Há uma obra de referência acadêmica padrão sobre esses evangelhos que não foram aceitos no cânone do Novo Testamento. Ela relata, de forma demasiadamente acadêmica, mas ainda assim sucinta e exaustiva, tudo o que se sabe até agora sobre os cainitas e seu Evangelho de Judas. Permitam-me citar essa obra de referência, com as devidas desculpas por seu pedantismo:3
1. Atestação: a fonte mais importante e mais antiga aqui é Irineu (adv. Haer. I 31.1 = Theodoret of Cyrus, Haereticorum fabularum compendium I 15, PG LXXXIII 368 B): certos sectários gnósticos possuíam, além de outras obras de sua própria composição, um ‘evangelho’ sob o nome do traidor Judas (Judae euangelium, . . .); essas seitas são em outro lugar identificadas com os cainitas, e contadas entre os ‘gnósticos’ de Epifânio, os nicolaítas, ofitas, setianos ou carpocratianos. A existência e o título do documento. . também são atestados por Epifânio (Pan. 38.1.5; II, 63.13f. Holl.)
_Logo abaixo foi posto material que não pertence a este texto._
(** [not_empty]: the offer is the queued jobs. *)
Definition pop_side : side := {|
  waits := λ p, match p with PopWaiting => true | _ => false end;
  rouse := wake_pop;
  closing := λ p, match p with CloseWakePop => true | _ => false end;
  offer := count;
  taker := λ p, match p with
    | PopLock | PopTest | PopWoken | PopRead | PopClear _ | PopHead _ | PopCount _ | PushSignal => 1
    | _ => 0
    end
|}.

(** [not_full]: the offer is the free places. *)
Definition push_side : side := {|
  waits := λ p, match p with PushWaiting _ => true | _ => false end;
  rouse := wake_push;
  closing := λ p, match p with CloseWakePop | CloseWakePush => true | _ => false end;
  offer := λ q, (capacity q - count q)%Z;
  taker := λ p, match p with
    | PushLock _ | PushTest _ | PushWoken _ | PushStore _ | PushTail _ | PushCount _ | PopSignal => 1
    | _ => 0
    end
|}.

(** While a thread sleeps, either the broadcast is still to come, or the queue is open and every
    job (every free place) has a thread that is awake for it. *)
Definition fed (sd : side) (q : JobQueue) (ps : list qpoint) : Prop :=
  (∃ j p, ps !! j = Some p ∧ waits sd p = true) →
  (∃ j p, ps !! j = Some p ∧ closing sd p = true) ∨
  (closed q = false ∧ (offer sd q <= Z.of_nat (sum_list_with (taker sd) ps))%Z).

(** What the proofs use of a condition variable. *)
Record side_ok (sd : side) : Prop := {
  side_rouse : ∀ p p', rouse sd p = Some p' →
    waits sd p' = false ∧ closing sd p = false ∧ taker sd p = 0 ∧ taker sd p' = 1;
  side_waits : ∀ p, waits sd p = true → is_Some (rouse sd p);
  side_woken : ∀ p p', woken p p' →
    (waits sd p' = true → waits sd p = true) ∧ closing sd p = false ∧ taker sd p ≤ taker sd p'
}.

Lemma pop_side_ok : side_ok pop_side.
Proof.
  split; simpl; [by intros [] ?; simpl; intros; simplify_eq|by intros []; simpl; eauto|].
  by intros p p' [H|H]; destruct p; simpl in H; simplify_eq; simpl; auto with lia.
Qed.

Lemma push_side_ok : side_ok push_side.
Proof.
  split; simpl; [by intros [] ?; simpl; intros; simplify_eq|by intros []; simpl; eauto|].
  by intros p p' [H|H]; destruct p; simpl in H; simplify_eq; simpl; auto with lia.
Qed.

Lemma sum_insert {A} (f : A → nat) l i x y :
  l !! i = Some x → sum_list_with f (<[i := y]> l) + f x = sum_list_with f l + f y.
Proof. revert i. induction l as [|z l IH]; intros [|i] Hi; simplify_eq/=; [lia|]. specialize (IH i Hi). lia. Qed.

Lemma sum_zero {A} (f : A → nat) l : (∀ x, x ∈ l → f x = 0) → sum_list_with f l = 0.
Proof. induction l as [|x l IH]; intros Hf; simpl; [done|]. rewrite (Hf x), IH; [done|..]; set_solver. Qed.

Section fed.
Context (sd : side) (Hside : side_ok sd).

(** A thread moves from [p] to [p']. *)
Lemma fed_move q q' ps i p p' :
  ps !! i = Some p → fed sd q ps →
  (closing sd p = true → closing sd p' = true) →
  (waits sd p' = true → closed q' = false ∧ (offer sd q' <= 0)%Z) →
  (waits sd p' = false → closed q = false → closing sd p' = true ∨
     (closed q' = false ∧ (offer sd q' + Z.of_nat (taker sd p) <= offer sd q + Z.of_nat (taker sd p'))%Z)) →
  fed sd q' (<[i := p']> ps).
Proof.
  intros Hi Hfed Hcl Hwait Hq (j & pj & Hj & Hpj). pose proof (lookup_lt_Some _ _ _ Hi) as Hlt.
  pose proof (sum_insert (taker sd) ps i p p' Hi) as Hsum.
  destruct (waits sd p') eqn:Hp'.
  { right. destruct Hwait; [done|]. split; [done|lia]. }
  apply list_lookup_insert_Some in Hj as [(<- & <- & _)|[Hne Hj]]; [congruence|].
  destruct Hfed as [(k & pk & Hk & Hpk)|[Hopen Hoff]]; [by eauto| |].
  - left. destruct (decide (i = k)) as [<-|Hik].
    + simplify_eq. exists i, p'. split; [by apply list_lookup_insert_eq|auto].
    + exists k, pk. by rewrite list_lookup_insert_ne.
  - destruct (Hq eq_refl Hopen) as [Hc|[? ?]].
    + left. exists i, p'. split; [by apply list_lookup_insert_eq|done].
    + right. split; [done|lia].
Qed.
(** Starting workers on a pool that has none running keeps the invariant. *)
Lemma start_ok p ws a r t e f k created res p' ws' j :
  pool_ok (mkPoolState p ws false a r t e f k) → started p = false →
  thread_pool_start p ws created = (res, p', ws', j) → pool_ok (mkPoolState p' ws' j a r t e f k).
Proof.
  intros [Hq Hf Hr Hran Hk _ _ Hst] Hs. simpl in *. rewrite Hs in Hst.
  destruct (all_exited ws Hst) as (Hr0 & Hran0 & _). rewrite Hr0 in Hr. rewrite Hran0 in Hran.
  unfold thread_pool_start. rewrite Hs. simpl. case_match; intros [= _ <- <- <-].
  - destruct (fresh_workers (Z.to_nat (worker_count p))) as (Hn1 & Hn2 & Hn3).
    constructor; simpl; [done|done|by rewrite Hn1|by rewrite Hn2|done|done|done|by rewrite length_replicate].
  - destruct (fresh_workers created) as (Hn1 & Hn2 & Hn3).
    constructor; simpl; [by apply close_ok|done|by rewrite Hn1|by rewrite Hn2|done|done|done|].
    rewrite length_replicate. lia.
Qed.

(** A worker's step on its own job: executing it, or finishing it and looping. *)
Lemma execute_ok p ws j a r t e f k i job :
  pool_ok (mkPoolState p ws j a r t e f k) → ws !! i = Some (Running job) →
  pool_ok (mkPoolState p (<[i := Ran job]> ws) j a r t (e ++ [job]) f k).
Proof.
  intros [Hq Hf Hr Hran Hk He Hj Hst] Hi. simpl in *.
  destruct (workers_insert ws i (Running job) (Ran job) Hi) as [Ho1 Ho2]; simpl in Ho1, Ho2.
  constructor; simpl; [done|done| | |done| |done|by eapply started_move].
  - rewrite Hr, <- Ho1. simpl. by rewrite Permutation_middle, <- Permutation_cons_append.
  - rewrite Ho2. simpl. rewrite <- Permutation_cons_append. by rewrite Hran.
  - intros Hex. apply exited_insert in Hex; [|done]. by apply He.
Qed.

Lemma cleanup_ok p ws j a r t e f k i job :
  pool_ok (mkPoolState p ws j a r t e f k) → ws !! i = Some (Ran job) →
  pool_ok (mkPoolState p (<[i := Popping]> ws) j a r t e (f ++ [job]) (k ++ option_list (cleanup_call job))).
Proof.
  intros [Hq Hf Hr Hran Hk He Hj Hst] Hi. simpl in *.
  destruct (workers_insert ws i (Ran job) Popping Hi) as [Ho1 Ho2]; simpl in Ho1, Ho2.
  constructor; simpl; [done|done|by rewrite Ho1| | | |done|by eapply started_move].
  - rewrite Hran, <- Ho2. simpl. by rewrite Permutation_middle, <- Permutation_cons_append.
  - rewrite Hk, !omap_app. simpl. destruct (cleanup_call job); simpl; [|by rewrite !app_nil_r].
    rewrite <- !app_assoc. f_equiv. apply Permutation_app_comm.
  - intros Hex. apply exited_insert in Hex; [|done]. by apply He.
Qed.

Lemma worker_step_ok s s' : pool_ok s → worker_step s s' → pool_ok s'.
Proof.
  intros Hs Hstep. destruct Hstep as [| | |]; [| |by eapply execute_ok|by eapply cleanup_ok];
    destruct Hs as [Hq Hf Hr Hran Hk He Hj Hst]; simpl in *.
  - destruct (pop_takes (queue p) job q') as (? & Hc & Hcl); [done|done|].
    destruct (workers_insert ws i Popping (Running job)) as [Ho1 Ho2]; [done|]; simpl in Ho1, Ho2.
    constructor; simpl; [done|by rewrite <- Hf, Hc, <- app_assoc| |by rewrite Ho2|done| |by rewrite Hcl|by eapply started_move].
    + rewrite Ho1, Hr. by rewrite Permutation_app_comm.
    + intros Hex. apply exited_insert in Hex; [|done]. apply He in Hex as [? Hemp]. congruence.
  - destruct (pop_drained (queue p) q') as (-> & Hcl & Hemp); [done|done|].
    destruct (workers_insert ws i Popping Exited) as [Ho1 Ho2]; [done|]; simpl in Ho1, Ho2.
    constructor; simpl; [done|done|by rewrite Ho1|by rewrite Ho2|done|done|done|by eapply started_move].
Qed.

Lemma pool_step_ok s s' : pool_ok s → pool_step s s' → pool_ok s'.
Proof.
  intros Hs Hstep. destruct Hstep;
    [by eapply start_ok| | |by eapply worker_step_ok| |];
    destruct Hs as [Hq Hf Hr Hran Hk He Hj Hst]; simpl in *.
  - destruct (submit_accepted p job p' c) as (Hs & -> & q & Hp & ->); [done|].
    destruct (push_accepts (queue p) job q) as (? & Hc & Hopen & _); [done..|].
    constructor; simpl; [done|by rewrite Hc, app_assoc, Hf|done|done|by rewrite app_nil_r| | |done].
    + intros [Hcl _]%He. congruence.
    + intros ?%Hj. congruence.
  - destruct (submit_refused p job err p' c) as [-> ->]; [done|].
    constructor; simpl; try done. rewrite Hk, app_assoc, !omap_app. simpl.
    destruct (cleanup_call job); simpl; by rewrite ?app_nil_r.
  - unfold thread_pool_stop_begin in *. simplify_eq.
    constructor; simpl; [by apply close_ok|done|done|done|done| |done|done]. intros Hex. split; [done|]. by apply He.
  - destruct (started p) eqn:Hs.
    + destruct (stop_end p ws p') as [Hall ->]; [done|done|]. by constructor.
    + unfold thread_pool_stop_end in *. destruct (forallb _ _); simplify_eq. by constructor.
Qed.

Lemma pool_reachable_ok s s' : pool_ok s → rtc pool_step s s' → pool_ok s'.
Proof. intros Hs Hr. induction Hr; [done|]. eauto using pool_step_ok. Qed.

Lemma created_pool_ok w c p :
  (c <= INT_MAX)%Z → thread_pool_create w c = Ok p → pool_ok (pool_initial p).
Proof.
  intros Hc. unfold thread_pool_create. case_match; [done|]. case_match; [done|].
  destruct (job_queue_create c) as [q|] eqn:Hq; simpl; [|done]. intros [= <-].
  apply create_ok in Hq as [Hq Hemp]; [|done]. constructor; simpl; [done|done|done|done|done| |done|done].
  by intros ?%elem_of_nil.
Qed.

(** The queue keeps the capacity it was created with. *)
Lemma worker_step_capacity s s' :
  worker_step s s' → capacity (queue (pool s')) = capacity (queue (pool s)).
Proof.
  intros Hstep. destruct Hstep; simpl in *; [| |done|done];
    unfold job_queue_pop in *; repeat case_match; by simplify_eq/=.
Qed.

Lemma pool_step_capacity s s' :
  pool_step s s' → capacity (queue (pool s')) = capacity (queue (pool s)).
Proof.
  intros Hstep. destruct Hstep; simpl in *.
  - unfold thread_pool_start, thread_pool_stop_begin in *. destruct (started p); [by simplify_eq|].
    by destruct (Nat.leb _ _); simplify_eq.
  - destruct (submit_accepted p job p' c) as (_ & _ & q & Hp & ->); [done|]. unfold job_queue_push in Hp.
    repeat case_match; by simplify_eq/=.
  - by destruct (submit_refused p job err p' c) as [-> _].
  - by apply worker_step_capacity.
  - unfold thread_pool_stop_begin in *. by simplify_eq.
  - unfold thread_pool_stop_end in *. case_match; by simplify_eq.
Qed.

Lemma pool_capacity w c p s :
  thread_pool_create w c = Ok p → rtc pool_step (pool_initial p) s → capacity (queue (pool s)) = c.
Proof.
  intros Hp Hr. assert (H0 : capacity (queue (pool (pool_initial p))) = c).
  { unfold thread_pool_create, job_queue_create in Hp. repeat case_match; simplify_eq/=; repeat case_match; by simplify_eq. }
  revert H0. induction Hr; [done|]. intros H0. apply IHHr. by erewrite pool_step_capacity by done.
Qed.

(** ** Lemmas: the workers' remaining work *)

(** The steps a worker still takes for the job in its hands and to leave the loop. *)
Definition worker_work (w : worker) : nat :=
  match w with Popping => 1 | Running _ => 3 | Ran _ => 2 | Exited => 0 end.

Definition work (s : PoolState) : nat :=
  3 * length (contents (queue (pool s))) + sum_list_with worker_work (workers s).

Lemma sum_list_with_insert {A} (f : A → nat) l i x y :
  l !! i = Some x → (sum_list_with f (<[i := y]> l) + f x = sum_list_with f l + f y)%nat.
Proof.
  revert i. induction l as [|z l IH]; intros [|i] Hi; simplify_eq/=; [lia|]. specialize (IH i Hi). lia.
Qed.

(** Every worker step does one unit of the work. *)
Lemma worker_step_work s s' : pool_ok s → worker_step s s' → work s = S (work s').
Proof.
  intros Hs Hstep. destruct Hstep as [p ws j a r t e f k i job q' Hi Hpop|p ws j a r t e f k i q' Hi Hpop|
    p ws j a r t e f k i job Hi|p ws j a r t e f k i job Hi]; unfold work; simpl.
  - destruct (pop_takes (queue p) job q') as (_ & -> & _); [apply Hs|done|]. simpl.
    pose proof (sum_list_with_insert worker_work ws i _ (Running job) Hi). simpl in *. lia.
  - destruct (pop_drained (queue p) q') as (-> & _ & _); [apply Hs|done|].
    pose proof (sum_list_with_insert worker_work ws i _ Exited Hi). simpl in *. lia.
  - pose proof (sum_list_with_insert worker_work ws i _ (Ran job) Hi). simpl in *. lia.
  - pose proof (sum_list_with_insert worker_work ws i _ Popping Hi). simpl in *. lia.
Qed.

Lemma worker_steps_work n s s' :
  pool_ok s → nsteps worker_step n s s' → pool_ok s' ∧ work s = (n + work s')%nat.
Proof.
  intros Hs Hn. induction Hn as [s|n s s1 s2 Hstep _ IH]; [done|].
  destruct IH as [Hok IH]; [by eapply worker_step_ok|]. split; [done|].
  rewrite (worker_step_work s s1) by done. lia.
Qed.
2. Conteúdo: seria precipitado atribuir ao Evangelho de Judas uma citação derivada por Epifânio de um livro cainita (Pan. 38.2.4; II, 64.17-19 Holl. ‘Este é o anjo que cegou Moisés, e estes são os anjos que esconderam o povo de Corá, Datã e Abirão, e os levaram embora’). Ainda há menos razão para atribuir a esse evangelho uma fórmula reproduzida por Irineu (I 31.2 e Epifânio 38.2.2), que acompanhava o rito sexual praticado pela seita para a obtenção da ‘gnose perfeita’. Quanto ao assunto e ao conteúdo do apócrifo, estamos reduzidos a uma simples conjectura, apoiada, na melhor das hipóteses, por algumas características da doutrina cainita, como é conhecida a partir das notícias dos heresiólogos. É possível, mas está longe de ser certo, que esse “evangelho” contivesse uma história da paixão que expusesse o “mistério da traição” (proditionis mysterium, . . .) e explicando como Judas, com sua traição, tornou possível a salvação de toda a humanidade: ou ele evitou a destruição da verdade proclamada por Cristo, ou frustrou os desígnios dos poderes malignos, os arcontes, que desejavam impedir a crucificação, pois sabiam que ela os privaria de seu fraco poder e traria a salvação aos homens (ps.Tertuliano, adv. Omn. Haer. 2; Epifânio, Pan. 38.3.3-5; Filastrius, Haer. 34; Agostinho, de Haer. 18; pseudo-Jerônimo, Indiculus de haer. 8; cf. Bauer, Leben Jesu, p. 176). Seja como for, a obra era provavelmente, em substância, uma exposição da doutrina secreta (licenciosa e violentamente antinômica em caráter) ostensivamente revelada por Judas, um resumo da Verdade ou da Gnose superior e perfeita que ele supostamente possuía em virtude de uma revelação (Irineu, I 31.1; Epif. Pan. 38.1.5; Filastrius, Haer. 34).
3. Datação: O Evangelho de Judas foi, naturalmente, composto antes de 180, data em que é mencionado pela primeira vez por Irineu em adv. Haer. Se for de fato uma obra cainita, e se essa seita — supondo que fosse um grupo gnóstico independente — foi constituída em parte, como às vezes foi afirmado, na dependência da doutrina de Marcion, o apócrifo dificilmente pode ter sido composto antes da metade do século II. No entanto, isso seria se basear em argumentos fracos. No máximo, podemos nos inclinar a suspeitar de uma data entre 130 e 170, ou por aí.